Ciertamente, no basta con el desarrollo de las comunicaciones. Para que un pueblo resulte atractivo tiene que ofrecer otros servicios: educación, salud, energía, alojamiento de una calidad aceptable, etc. Si hay movimiento, el bar no tardará en caer. Algunos de esos servicios dependen de la comunidad autónoma, otros de la recursividad que tengan los gobernantes locales, como la que tuvo hace algo más de una década el Ayuntamiento de Solana al convertir el edificio que albergaba la antigua y abandonada escuela en un hotel-restaurante de titularidad pública, que es hoy el corazón social del pueblo.
Sin embargo, hay que empezar por algún lado, y la comunicación debe estar en la línea de partida. Me pregunto si no hay forma de meter en cintura a las grandes compañías de comunicaciones y exigirles que cubran, con un servicio de óptima calidad, todo el territorio del Estado.

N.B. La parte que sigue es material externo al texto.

(** * skyeye: the radar scope and the SimpleRadio client supervisor

    A shallow embedding of the radar scope ([pkg/radar/radar.go]) and of the
    SimpleRadio client ([package simpleradio], the third part of
    [pkg/encyclopedia/encyclopedia.go]), with the properties the design
    document states about them.

    Conventions.
    - A Go [float64] is a primitive binary64 float; [a > b] is
      [PrimFloat.ltb b a], [a == b] is [PrimFloat.eqb a b].
    - A Go [uint64] unit ID is an [N]; a Go [int] enumeration is a [Z].
    - A [time.Time] is the instant it denotes, in nanoseconds counted from
      the zero instant; a [time.Duration] is a number of nanoseconds.
    - A concurrent-safe map is the finite map of its contents.
    - What a function writes to the logger or hands to a callback is returned
      next to its result, as a list of effects in program order. *)

From Stdlib Require Import ZArith NArith List String Floats.
From stdpp Require Import base option list gmap strings.

Local Open Scope Z_scope.

(** ** float64 *)

Module float64.

(** Go's [a > b]. *)
Definition gt (a b : float) : bool := PrimFloat.ltb b a.

(** Go's [a != b]. *)
Definition ne (a b : float) : bool := negb (PrimFloat.eqb a b).

(** A float that denotes zero, of either sign. *)
Definition is_zero (x : float) : Prop := exists s, Prim2SF x = S754_zero s.

(** The order of the numbers two floats denote: [a] is below [b], and
    neither is a NaN. *)
Definition less (a b : float) : Prop :=
  SFcompare (Prim2SF a) (Prim2SF b) = Some Lt.

End float64.

(** ** github.com/paulmach/orb *)

Module orb.

(** [orb.Point] is [[2]float64], longitude first. *)
Record Point : Type := mkPoint { Lon : float; Lat : float }.

(** [orb.Point{}] *)
Definition zero : Point := mkPoint 0%float 0%float.

End orb.

(** ** pkg/spatial *)

Module spatial.

(** Modelled from the spec: [spatial.IsZero] is not part of the sources at
    hand. "A position is zero when both coordinates are exactly zero." *)
Definition IsZero (p : orb.Point) : bool :=
  PrimFloat.eqb (orb.Lon p) 0%float && PrimFloat.eqb (orb.Lat p) 0%float.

No ya para que apoyen altruistamente el fortalecimiento de la España rural, que nadie espera gestos de desprendimiento de unas corporaciones ávidas de beneficios, sino para que sus clientes puedan comunicarse sin problemas desde donde les venga en gana, puesto que de eso se trata, justamente, la telefonía móvil por la que los usuarios pagan, ¿o no? Por otra parte, ¿no se podría exigir a esas compañías, como parte de la licencia de operación, que extiendan la cobertura a territorios apartados, del mismo modo que se exige a las grandes urbanizadoras que cedan un porcentaje del terreno a la sociedad para la construcción de parques públicos? ¿O suena demasiado castrochavista?
Bueno, hasta aquí llegan mis reflexiones. Ya he logrado enviar la columna y me dispongo a bajar de la escalera, que ha comenzado a enfriar la tarde.